May 20, 2010 - Comments Off on Live blogging Google I/O: Optimize every bit of your site serving and web pages with Page Speed
What you will get from this talk
* How performance affects your site
* Become familiar with page speed
* Learn about four new product features
** Page Speed exports
** Page Speed SDK
** Apache module
** Page Speed for ads, analytics
Web performance 101
* Speed = eyeballs
A bunch of numbers from O'Reilly Velocity Conference, May 2009
Processing time at the web server
Bandwidth and round-trip time on the network
Example page load
HTTP request ->
Server processing <- Client Parse & layout Subrequests ->
Three speed guidelines
* Serve fewer bytes
** Compress at serving
** Optimize images
** Minify HTML, JS, CSS
** Cache aggressively: fastest serving is when you don't have to (including pre-caching)
* Parallelize resource downloads
** Optimize the order of styles and scripts (more late)
* Promote modern browsers
New and improved optimization rules
Minimize request size (including length of URL and size of cookie. Trying to fit in a single or as few TCP packets as possible). Particularly important for mobile.
Specify cache validator (need to learn more about this)
Specify character set early. Why? Otherwise browser guesses by buffering content and guessing the charset.

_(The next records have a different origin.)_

Lemma left_frames i f : frametable after !! i = Some f ->
  if isfilled f then
    if decide (spare = Some i) then
      Palloc.used (user_pool m') (page f) /\ forall t e, entry_at (procs after) t e -> kpage_address e <> page f
    else exists e, entry_at (procs after) (owner f) e /\ kpage_address e = page f /\ page f <> NULL
  else page f = NULL /\ spare <> Some i.
Proof.
  intros (g & Hg & [[-> Hn]|(-> & Hgf & Hin)])%left_frame; pose proof (vi_frame _ _ _ _ _ _ V i g Hg) as Hf.
  - destruct (isfilled g); [|done]. specialize (Hn eq_refl). destruct (decide (spare = Some i)) as [_|_].
    + destruct Hf as [Hu Hno]. split; [by apply Hused|]. intros t e [_ He]%left_at. by apply (Hno t).
    + destruct Hf as (e & (q & Hq & He) & Hk & Hnn). exists e. split; [|done]. exists q. split; [|done].
      apply lookup_delete_Some. split; [|done]. intros E. apply Hn. rewrite <- E in Hq. rewrite Hp in Hq. injection Hq as <-.
      apply elem_kpages. by exists e.
  - simpl. split; [done|]. intros Hsp. rewrite Hgf, decide_True in Hf by done. apply elem_kpages in Hin as (e & He & E & _).
    by destruct (proj2 Hf (current v) e (table_at e He)).
Qed.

New features: the beacon, export to ShowSlow
Page Speed SDK
* Ported Page Speed rules to browser independent C++ library
* Recently released as a C++ SDK
* Download: http://bit.ly/cwx7JX
gomez: tool to be release soon. Looked like an app.
HAR to Page Speed (HAR? A new JSON format to transport info about page load speed) Steve Souders
har_to_pagespeed command line tool included in the Page Speed SDK
Reads a HAR file, emits Page Speed results
Very early in the lifecycle for this product.
An attempt to not tell developers how to speed up their website, but would actually implement it for them.
Automatically optimize things for you.
* Content rewriting to reduce serialization
* Portable rewriting engine that can be re-used in other environments
* Open source, under development: http://code.google.com/p/page-speed/
Looks interesting, but possibly dangerous. Would rather do this at build, not at run-time.
Using MD5 for URL fingerprinting seems like a brilliant idea, though. Again, would rather do it at build time.
Looking at ads and trackers
Filter option to analyze ads only, analyze trackers only, analyze content only or analyze the entire page.
Possible future rules under evaluation
Use chunked encoding
* Dynamic responses can be expensive to compute
* But boilerplate header is usually static
* Send header chunk first, then dynamic body later
* Allows browser to begin fetching external JS and CSS sooner
* Big wins for Google properties such as Search and Calendar
Definitely need to learn more about this (will this work with JS declared near the end of the body or would this be a case to move it back to the head)
Minimize the size of early loaded resources
* Modern browsers are much more efficient when fetching resources declared in HTML
* But JS and CSS in the head still blocks the renderer!
* Users stare at a blank screen until these resources are finished being fetched, parsed and executed.
* Load only the minimal JS and CSS
* Use Page Speed "Remove unused CSS" and "defer JS"
[This is interesting.]
Modern browsers use speculative fetching to fetch JS resources in parallel.
Speculative fetcher only parse HTML.
Page Speed for Chrome: There will be a Chrome extension integrated with Chrome Developer Tools coming later this year.